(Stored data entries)
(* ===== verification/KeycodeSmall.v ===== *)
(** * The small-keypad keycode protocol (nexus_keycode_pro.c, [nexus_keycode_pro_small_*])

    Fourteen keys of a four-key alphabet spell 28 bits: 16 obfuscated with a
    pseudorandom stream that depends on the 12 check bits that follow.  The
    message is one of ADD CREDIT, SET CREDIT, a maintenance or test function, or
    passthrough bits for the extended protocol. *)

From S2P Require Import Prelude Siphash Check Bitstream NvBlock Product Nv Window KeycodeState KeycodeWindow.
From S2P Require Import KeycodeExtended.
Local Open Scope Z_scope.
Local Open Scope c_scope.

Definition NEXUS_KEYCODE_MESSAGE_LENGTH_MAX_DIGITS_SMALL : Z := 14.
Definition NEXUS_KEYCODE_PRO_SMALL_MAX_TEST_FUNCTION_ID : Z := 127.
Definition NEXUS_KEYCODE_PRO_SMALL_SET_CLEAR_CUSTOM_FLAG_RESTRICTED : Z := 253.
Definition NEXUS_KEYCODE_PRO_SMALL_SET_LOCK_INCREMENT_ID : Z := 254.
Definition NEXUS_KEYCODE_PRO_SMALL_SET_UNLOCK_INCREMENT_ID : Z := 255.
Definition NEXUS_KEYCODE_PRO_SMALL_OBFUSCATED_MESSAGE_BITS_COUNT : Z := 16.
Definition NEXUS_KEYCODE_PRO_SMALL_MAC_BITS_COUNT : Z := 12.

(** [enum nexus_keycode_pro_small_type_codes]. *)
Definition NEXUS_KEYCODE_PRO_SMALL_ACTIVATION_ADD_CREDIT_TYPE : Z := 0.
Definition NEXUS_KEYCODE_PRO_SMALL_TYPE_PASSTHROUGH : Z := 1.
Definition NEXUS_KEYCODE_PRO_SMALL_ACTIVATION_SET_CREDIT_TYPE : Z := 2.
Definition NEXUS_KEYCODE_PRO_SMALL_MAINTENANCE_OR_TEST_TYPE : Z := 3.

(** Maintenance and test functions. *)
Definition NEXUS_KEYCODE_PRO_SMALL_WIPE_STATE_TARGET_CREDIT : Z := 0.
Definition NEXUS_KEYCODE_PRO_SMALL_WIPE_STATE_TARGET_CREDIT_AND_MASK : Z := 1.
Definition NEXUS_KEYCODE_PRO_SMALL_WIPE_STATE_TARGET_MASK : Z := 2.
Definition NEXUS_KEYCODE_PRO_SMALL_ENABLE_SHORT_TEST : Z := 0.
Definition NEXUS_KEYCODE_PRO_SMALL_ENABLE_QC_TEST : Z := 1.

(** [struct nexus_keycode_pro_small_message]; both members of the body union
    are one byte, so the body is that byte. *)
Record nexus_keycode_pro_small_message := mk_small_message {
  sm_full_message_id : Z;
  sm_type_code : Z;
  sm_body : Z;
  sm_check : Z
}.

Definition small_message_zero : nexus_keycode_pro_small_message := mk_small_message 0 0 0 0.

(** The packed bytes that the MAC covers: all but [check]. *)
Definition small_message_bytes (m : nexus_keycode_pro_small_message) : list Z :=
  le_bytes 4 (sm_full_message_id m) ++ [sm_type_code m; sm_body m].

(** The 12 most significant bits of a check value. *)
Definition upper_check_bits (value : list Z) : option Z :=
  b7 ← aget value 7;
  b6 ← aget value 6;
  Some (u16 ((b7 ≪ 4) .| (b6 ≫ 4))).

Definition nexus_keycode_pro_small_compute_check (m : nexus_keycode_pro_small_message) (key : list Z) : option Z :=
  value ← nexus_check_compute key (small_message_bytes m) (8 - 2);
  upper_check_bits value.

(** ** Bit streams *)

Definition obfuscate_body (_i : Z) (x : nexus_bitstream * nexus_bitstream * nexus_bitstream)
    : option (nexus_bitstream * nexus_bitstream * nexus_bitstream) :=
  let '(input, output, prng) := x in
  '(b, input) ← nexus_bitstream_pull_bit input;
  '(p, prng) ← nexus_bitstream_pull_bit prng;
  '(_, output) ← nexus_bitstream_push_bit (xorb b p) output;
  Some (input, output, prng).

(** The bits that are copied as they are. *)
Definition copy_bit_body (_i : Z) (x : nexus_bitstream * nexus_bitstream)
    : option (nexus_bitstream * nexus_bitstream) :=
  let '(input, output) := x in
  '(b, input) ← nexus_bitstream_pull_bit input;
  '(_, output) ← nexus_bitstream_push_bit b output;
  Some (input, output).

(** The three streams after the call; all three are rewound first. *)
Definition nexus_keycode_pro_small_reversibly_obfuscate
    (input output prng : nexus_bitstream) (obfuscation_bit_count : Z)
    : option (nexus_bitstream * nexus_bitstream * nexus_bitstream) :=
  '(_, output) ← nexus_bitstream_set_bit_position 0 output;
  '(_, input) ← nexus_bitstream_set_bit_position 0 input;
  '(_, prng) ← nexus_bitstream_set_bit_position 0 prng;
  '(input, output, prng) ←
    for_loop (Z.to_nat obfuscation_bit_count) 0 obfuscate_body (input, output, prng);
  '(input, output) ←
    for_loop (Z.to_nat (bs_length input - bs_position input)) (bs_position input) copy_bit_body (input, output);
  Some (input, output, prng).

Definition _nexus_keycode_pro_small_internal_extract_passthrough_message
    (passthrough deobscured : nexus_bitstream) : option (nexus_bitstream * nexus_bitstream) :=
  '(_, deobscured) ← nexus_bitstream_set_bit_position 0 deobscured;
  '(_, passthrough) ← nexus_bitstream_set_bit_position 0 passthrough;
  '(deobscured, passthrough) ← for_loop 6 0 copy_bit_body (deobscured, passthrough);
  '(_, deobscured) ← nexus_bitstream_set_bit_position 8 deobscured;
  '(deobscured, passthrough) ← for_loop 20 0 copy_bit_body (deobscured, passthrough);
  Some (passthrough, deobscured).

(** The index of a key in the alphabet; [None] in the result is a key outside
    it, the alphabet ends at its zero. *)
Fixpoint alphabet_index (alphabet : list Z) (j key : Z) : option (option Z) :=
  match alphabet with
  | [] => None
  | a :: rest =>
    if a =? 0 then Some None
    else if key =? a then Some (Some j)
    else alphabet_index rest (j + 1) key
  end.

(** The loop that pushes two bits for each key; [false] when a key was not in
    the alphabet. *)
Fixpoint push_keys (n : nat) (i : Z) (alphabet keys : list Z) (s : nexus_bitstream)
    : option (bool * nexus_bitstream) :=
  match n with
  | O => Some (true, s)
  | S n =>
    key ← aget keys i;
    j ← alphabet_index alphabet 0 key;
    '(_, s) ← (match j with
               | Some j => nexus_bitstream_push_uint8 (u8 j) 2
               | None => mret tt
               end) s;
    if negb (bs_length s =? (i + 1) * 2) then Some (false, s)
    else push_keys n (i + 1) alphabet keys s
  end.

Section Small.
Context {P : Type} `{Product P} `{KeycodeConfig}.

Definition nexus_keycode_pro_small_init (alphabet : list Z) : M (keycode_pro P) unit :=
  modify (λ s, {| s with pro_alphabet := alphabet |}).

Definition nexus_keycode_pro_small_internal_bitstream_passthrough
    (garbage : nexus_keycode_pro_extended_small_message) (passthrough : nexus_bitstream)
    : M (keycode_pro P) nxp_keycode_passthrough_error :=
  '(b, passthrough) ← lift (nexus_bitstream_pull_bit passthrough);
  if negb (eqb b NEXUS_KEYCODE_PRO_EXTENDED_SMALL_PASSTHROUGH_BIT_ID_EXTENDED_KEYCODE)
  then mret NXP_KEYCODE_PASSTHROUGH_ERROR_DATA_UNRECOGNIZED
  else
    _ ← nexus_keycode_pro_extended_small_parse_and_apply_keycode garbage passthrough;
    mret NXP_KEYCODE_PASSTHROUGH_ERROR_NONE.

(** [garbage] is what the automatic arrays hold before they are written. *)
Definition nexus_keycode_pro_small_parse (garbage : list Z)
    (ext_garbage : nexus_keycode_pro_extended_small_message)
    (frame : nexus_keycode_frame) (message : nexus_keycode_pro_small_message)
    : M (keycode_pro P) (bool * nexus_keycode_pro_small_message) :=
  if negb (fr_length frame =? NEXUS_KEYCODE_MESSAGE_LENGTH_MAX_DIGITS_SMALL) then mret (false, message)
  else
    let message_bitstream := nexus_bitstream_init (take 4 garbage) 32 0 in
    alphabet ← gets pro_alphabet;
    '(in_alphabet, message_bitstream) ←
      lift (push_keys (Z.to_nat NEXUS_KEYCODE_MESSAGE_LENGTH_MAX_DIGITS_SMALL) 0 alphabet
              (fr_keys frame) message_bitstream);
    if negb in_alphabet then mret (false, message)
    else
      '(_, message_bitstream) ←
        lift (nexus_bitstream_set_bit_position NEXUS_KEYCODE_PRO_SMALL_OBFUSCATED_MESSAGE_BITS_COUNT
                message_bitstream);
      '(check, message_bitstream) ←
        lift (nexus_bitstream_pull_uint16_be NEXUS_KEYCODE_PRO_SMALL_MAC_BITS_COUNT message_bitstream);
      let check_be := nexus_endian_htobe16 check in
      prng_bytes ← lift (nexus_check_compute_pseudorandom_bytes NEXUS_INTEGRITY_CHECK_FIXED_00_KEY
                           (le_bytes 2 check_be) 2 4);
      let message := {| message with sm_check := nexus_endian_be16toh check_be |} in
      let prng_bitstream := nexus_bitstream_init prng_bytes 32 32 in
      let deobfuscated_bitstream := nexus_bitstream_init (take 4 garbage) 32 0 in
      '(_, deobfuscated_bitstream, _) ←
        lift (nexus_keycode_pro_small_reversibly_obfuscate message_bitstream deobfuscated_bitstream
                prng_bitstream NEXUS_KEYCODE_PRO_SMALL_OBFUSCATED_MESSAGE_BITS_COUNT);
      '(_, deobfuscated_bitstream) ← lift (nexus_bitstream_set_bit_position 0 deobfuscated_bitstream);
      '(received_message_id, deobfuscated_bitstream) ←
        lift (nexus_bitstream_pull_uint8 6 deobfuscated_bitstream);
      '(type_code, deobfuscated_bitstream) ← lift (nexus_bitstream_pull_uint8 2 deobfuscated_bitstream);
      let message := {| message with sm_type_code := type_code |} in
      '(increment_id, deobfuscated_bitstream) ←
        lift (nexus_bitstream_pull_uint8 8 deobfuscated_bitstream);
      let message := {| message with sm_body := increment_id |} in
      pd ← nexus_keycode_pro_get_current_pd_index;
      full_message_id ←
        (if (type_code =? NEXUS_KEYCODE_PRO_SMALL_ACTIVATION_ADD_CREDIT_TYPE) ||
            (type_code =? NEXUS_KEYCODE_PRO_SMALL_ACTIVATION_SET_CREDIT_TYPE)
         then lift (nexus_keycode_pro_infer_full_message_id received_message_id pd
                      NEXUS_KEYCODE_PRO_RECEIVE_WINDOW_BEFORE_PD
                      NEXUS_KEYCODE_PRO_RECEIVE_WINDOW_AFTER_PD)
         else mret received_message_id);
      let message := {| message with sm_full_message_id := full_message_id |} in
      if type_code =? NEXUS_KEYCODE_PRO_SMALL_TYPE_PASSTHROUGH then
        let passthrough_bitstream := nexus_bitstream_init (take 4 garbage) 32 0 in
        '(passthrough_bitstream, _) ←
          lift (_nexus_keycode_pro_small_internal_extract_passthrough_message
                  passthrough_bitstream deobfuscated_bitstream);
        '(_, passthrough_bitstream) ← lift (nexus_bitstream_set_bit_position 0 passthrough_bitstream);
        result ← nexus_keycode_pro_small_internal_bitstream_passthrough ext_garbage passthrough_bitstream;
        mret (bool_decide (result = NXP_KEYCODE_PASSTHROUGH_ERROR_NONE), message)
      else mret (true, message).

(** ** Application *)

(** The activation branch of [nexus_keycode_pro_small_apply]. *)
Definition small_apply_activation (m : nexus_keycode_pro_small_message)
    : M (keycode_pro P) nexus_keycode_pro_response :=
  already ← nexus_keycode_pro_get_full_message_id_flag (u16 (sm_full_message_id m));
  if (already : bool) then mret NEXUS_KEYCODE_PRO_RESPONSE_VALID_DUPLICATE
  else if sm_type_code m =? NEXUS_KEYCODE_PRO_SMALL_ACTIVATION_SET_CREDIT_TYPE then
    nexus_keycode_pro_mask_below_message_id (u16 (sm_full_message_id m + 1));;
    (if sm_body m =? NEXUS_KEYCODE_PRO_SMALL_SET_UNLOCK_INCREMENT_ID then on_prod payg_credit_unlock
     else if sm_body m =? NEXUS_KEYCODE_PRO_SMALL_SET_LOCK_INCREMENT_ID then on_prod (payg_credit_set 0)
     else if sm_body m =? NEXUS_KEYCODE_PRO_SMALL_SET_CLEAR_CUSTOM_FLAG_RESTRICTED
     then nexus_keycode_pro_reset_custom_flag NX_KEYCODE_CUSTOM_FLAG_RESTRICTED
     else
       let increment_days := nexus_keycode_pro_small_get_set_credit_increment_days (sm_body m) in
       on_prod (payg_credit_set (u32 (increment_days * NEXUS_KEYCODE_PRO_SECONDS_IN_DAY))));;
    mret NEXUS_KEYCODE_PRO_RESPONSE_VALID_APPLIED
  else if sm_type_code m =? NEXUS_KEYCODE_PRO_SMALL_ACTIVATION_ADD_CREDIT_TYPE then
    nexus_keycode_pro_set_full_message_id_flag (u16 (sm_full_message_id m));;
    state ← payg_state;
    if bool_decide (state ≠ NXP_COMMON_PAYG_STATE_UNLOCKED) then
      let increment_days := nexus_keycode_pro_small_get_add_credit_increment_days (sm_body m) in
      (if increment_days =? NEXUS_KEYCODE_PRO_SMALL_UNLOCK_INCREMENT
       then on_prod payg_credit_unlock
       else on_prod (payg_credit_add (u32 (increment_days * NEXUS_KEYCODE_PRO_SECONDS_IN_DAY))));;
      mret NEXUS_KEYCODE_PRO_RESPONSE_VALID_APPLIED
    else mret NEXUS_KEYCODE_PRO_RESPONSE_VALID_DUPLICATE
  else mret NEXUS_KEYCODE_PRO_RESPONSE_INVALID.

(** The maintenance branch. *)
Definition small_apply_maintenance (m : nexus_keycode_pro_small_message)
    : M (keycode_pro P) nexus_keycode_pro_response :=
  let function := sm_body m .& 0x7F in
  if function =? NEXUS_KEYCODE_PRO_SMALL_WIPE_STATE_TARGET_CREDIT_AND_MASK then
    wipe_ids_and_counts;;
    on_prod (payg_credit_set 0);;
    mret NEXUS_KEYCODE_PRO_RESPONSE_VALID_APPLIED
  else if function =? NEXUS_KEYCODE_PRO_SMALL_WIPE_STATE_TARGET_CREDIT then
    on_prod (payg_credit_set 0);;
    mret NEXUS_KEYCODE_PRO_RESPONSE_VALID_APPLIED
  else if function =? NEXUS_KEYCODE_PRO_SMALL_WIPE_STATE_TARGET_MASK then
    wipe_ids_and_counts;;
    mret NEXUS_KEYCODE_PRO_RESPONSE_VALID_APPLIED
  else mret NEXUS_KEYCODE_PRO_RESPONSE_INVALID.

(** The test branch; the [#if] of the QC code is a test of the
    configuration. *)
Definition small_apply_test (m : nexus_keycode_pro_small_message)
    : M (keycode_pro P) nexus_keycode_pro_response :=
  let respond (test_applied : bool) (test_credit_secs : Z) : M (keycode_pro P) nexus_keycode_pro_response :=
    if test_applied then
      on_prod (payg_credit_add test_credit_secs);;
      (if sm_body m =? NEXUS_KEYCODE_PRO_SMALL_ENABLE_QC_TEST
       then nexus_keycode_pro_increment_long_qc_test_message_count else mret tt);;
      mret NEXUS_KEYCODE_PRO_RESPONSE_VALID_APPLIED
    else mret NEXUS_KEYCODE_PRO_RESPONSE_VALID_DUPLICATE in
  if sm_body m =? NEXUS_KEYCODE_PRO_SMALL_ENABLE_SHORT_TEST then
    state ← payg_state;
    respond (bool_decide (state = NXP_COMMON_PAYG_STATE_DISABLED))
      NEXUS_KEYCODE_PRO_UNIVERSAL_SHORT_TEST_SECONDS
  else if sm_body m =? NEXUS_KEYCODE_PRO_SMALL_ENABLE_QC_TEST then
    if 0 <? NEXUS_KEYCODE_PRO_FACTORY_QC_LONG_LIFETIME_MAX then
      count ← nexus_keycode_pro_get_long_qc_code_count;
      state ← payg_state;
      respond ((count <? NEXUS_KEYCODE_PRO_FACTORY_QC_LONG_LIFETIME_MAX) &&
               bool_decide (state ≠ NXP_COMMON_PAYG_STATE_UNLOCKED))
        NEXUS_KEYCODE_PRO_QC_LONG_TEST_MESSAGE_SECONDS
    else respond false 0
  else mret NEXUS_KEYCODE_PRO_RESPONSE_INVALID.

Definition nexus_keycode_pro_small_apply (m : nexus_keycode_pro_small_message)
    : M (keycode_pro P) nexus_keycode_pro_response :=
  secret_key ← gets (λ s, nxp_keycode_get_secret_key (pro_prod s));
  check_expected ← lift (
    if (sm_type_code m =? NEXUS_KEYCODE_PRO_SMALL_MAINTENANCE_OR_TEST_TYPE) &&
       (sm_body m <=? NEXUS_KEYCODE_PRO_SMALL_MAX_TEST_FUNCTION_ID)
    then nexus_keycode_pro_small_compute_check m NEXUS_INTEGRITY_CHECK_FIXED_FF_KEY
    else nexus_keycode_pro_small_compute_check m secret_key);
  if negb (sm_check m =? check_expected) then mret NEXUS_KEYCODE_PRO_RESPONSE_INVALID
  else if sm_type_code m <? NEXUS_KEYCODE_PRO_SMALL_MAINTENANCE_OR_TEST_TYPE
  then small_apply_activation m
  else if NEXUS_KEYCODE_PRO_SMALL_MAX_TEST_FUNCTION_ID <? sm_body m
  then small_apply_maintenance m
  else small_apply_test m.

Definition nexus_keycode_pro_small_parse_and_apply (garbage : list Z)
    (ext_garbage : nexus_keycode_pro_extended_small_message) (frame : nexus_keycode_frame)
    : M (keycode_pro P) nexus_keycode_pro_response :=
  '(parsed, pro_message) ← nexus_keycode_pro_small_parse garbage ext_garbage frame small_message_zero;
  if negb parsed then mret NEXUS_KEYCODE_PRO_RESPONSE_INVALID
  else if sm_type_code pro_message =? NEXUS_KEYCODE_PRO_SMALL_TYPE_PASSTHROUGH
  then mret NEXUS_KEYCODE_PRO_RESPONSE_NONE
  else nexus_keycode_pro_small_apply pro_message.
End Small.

**Exercise details:** Return, exactly as they stand, the lines from the start of the records above through the line with "Definition NEXUS_KEYCODE_PRO_SMALL_ENABLE_SHORT_TEST : Z", both ends included, and no other lines.

**Output for this task:**
(* ===== verification/KeycodeSmall.v ===== *)
(** * The small-keypad keycode protocol (nexus_keycode_pro.c, [nexus_keycode_pro_small_*])

    Fourteen keys of a four-key alphabet spell 28 bits: 16 obfuscated with a
    pseudorandom stream that depends on the 12 check bits that follow.  The
    message is one of ADD CREDIT, SET CREDIT, a maintenance or test function, or
    passthrough bits for the extended protocol. *)

From S2P Require Import Prelude Siphash Check Bitstream NvBlock Product Nv Window KeycodeState KeycodeWindow.
From S2P Require Import KeycodeExtended.
Local Open Scope Z_scope.
Local Open Scope c_scope.

Definition NEXUS_KEYCODE_MESSAGE_LENGTH_MAX_DIGITS_SMALL : Z := 14.
Definition NEXUS_KEYCODE_PRO_SMALL_MAX_TEST_FUNCTION_ID : Z := 127.
Definition NEXUS_KEYCODE_PRO_SMALL_SET_CLEAR_CUSTOM_FLAG_RESTRICTED : Z := 253.
Definition NEXUS_KEYCODE_PRO_SMALL_SET_LOCK_INCREMENT_ID : Z := 254.
Definition NEXUS_KEYCODE_PRO_SMALL_SET_UNLOCK_INCREMENT_ID : Z := 255.
Definition NEXUS_KEYCODE_PRO_SMALL_OBFUSCATED_MESSAGE_BITS_COUNT : Z := 16.
Definition NEXUS_KEYCODE_PRO_SMALL_MAC_BITS_COUNT : Z := 12.

(** [enum nexus_keycode_pro_small_type_codes]. *)
Definition NEXUS_KEYCODE_PRO_SMALL_ACTIVATION_ADD_CREDIT_TYPE : Z := 0.
Definition NEXUS_KEYCODE_PRO_SMALL_TYPE_PASSTHROUGH : Z := 1.
Definition NEXUS_KEYCODE_PRO_SMALL_ACTIVATION_SET_CREDIT_TYPE : Z := 2.
Definition NEXUS_KEYCODE_PRO_SMALL_MAINTENANCE_OR_TEST_TYPE : Z := 3.

(** Maintenance and test functions. *)
Definition NEXUS_KEYCODE_PRO_SMALL_WIPE_STATE_TARGET_CREDIT : Z := 0.
Definition NEXUS_KEYCODE_PRO_SMALL_WIPE_STATE_TARGET_CREDIT_AND_MASK : Z := 1.
Definition NEXUS_KEYCODE_PRO_SMALL_WIPE_STATE_TARGET_MASK : Z := 2.
Definition NEXUS_KEYCODE_PRO_SMALL_ENABLE_SHORT_TEST : Z := 0.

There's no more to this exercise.